● **Task description**: Please write out exactly the lines of the data below from the line holding "destruct (in_dec string_dec x" through the line holding "- rewrite (rename_notin us1 us2 x Nx) in E.", and leave out the rest.

(Stored data entries)
Lemma rename_inj_in us1 : forall us2 x y,
  NoDup us2 -> length us1 = length us2 ->
  In x us1 -> In y us1 -> rename us1 us2 x = rename us1 us2 y -> x = y.
Proof.
  induction us1 as [|a us1 IH]; intros us2 x y Hnd Hl Hx Hy; [destruct Hx|].
  destruct us2 as [|b us2]; [discriminate|].
  inversion Hnd as [|? ? Hb Hnd']; subst.
  assert (length us1 = length us2) as Hl' by (simpl in Hl; lia).
  rewrite !rename_cons.
  destruct (String.eqb_spec a x) as [->|Hax];
    destruct (String.eqb_spec x y) as [->|Hxy]; try tauto.
  - destruct (String.eqb_spec x y); [tauto|].
    intros E. exfalso. apply Hb. rewrite E. apply rename_in; [assumption|].
    destruct Hy; [congruence | assumption].
  - destruct (String.eqb_spec a y) as [->|Hay].
    + intros E. exfalso. apply Hb. rewrite <- E. apply rename_in; [assumption|].
      destruct Hx; [congruence | assumption].
    + intros E. exfalso. apply Hxy. apply (IH us2); try assumption.
      * destruct Hx; [congruence | assumption].
      * destruct Hy; [congruence | assumption].
Qed.

(** The renaming between two runs is injective on the identifiers of the
    first run and the names that are not identifiers of the second. *)
Lemma rename_inj us1 us2 :
  NoDup us2 -> length us1 = length us2 ->
  inj_on (rename us1 us2) (fun x => In x us1 \/ ~ In x us2).
Proof.
  intros Hnd Hl x y Hx Hy E.
  destruct (in_dec string_dec x us1) as [Ix|Nx];
    destruct (in_dec string_dec y us1) as [Iy|Ny].
  - now apply (rename_inj_in us1 us2).
  - rewrite (rename_notin us1 us2 y Ny) in E.
    destruct Hy as [?|Hy]; [tauto|]. exfalso. apply Hy. rewrite <- E.
    now apply rename_in.
  - rewrite (rename_notin us1 us2 x Nx) in E.
    destruct Hx as [?|Hx]; [tauto|]. exfalso. apply Hx. rewrite E.
    now apply rename_in.
  - now rewrite !rename_notin in E.
Qed.

Lemma Packager_set_new p store :
  ~ In (uuid p) (map uuid store) -> Packager_set p store = store ++ [p].
Proof.
  induction store as [|q r IH]; intros H; simpl; [reflexivity|].
  destruct (String.eqb_spec (uuid q) (uuid p)) as [E|_].
  - exfalso. apply H. left. assumption.
  - rewrite IH; [reflexivity|]. intros Hin. apply H. now right.
Qed.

● **The answer**:
  destruct (in_dec string_dec x us1) as [Ix|Nx];
    destruct (in_dec string_dec y us1) as [Iy|Ny].
  - now apply (rename_inj_in us1 us2).
  - rewrite (rename_notin us1 us2 y Ny) in E.
    destruct Hy as [?|Hy]; [tauto|]. exfalso. apply Hy. rewrite <- E.
    now apply rename_in.
  - rewrite (rename_notin us1 us2 x Nx) in E.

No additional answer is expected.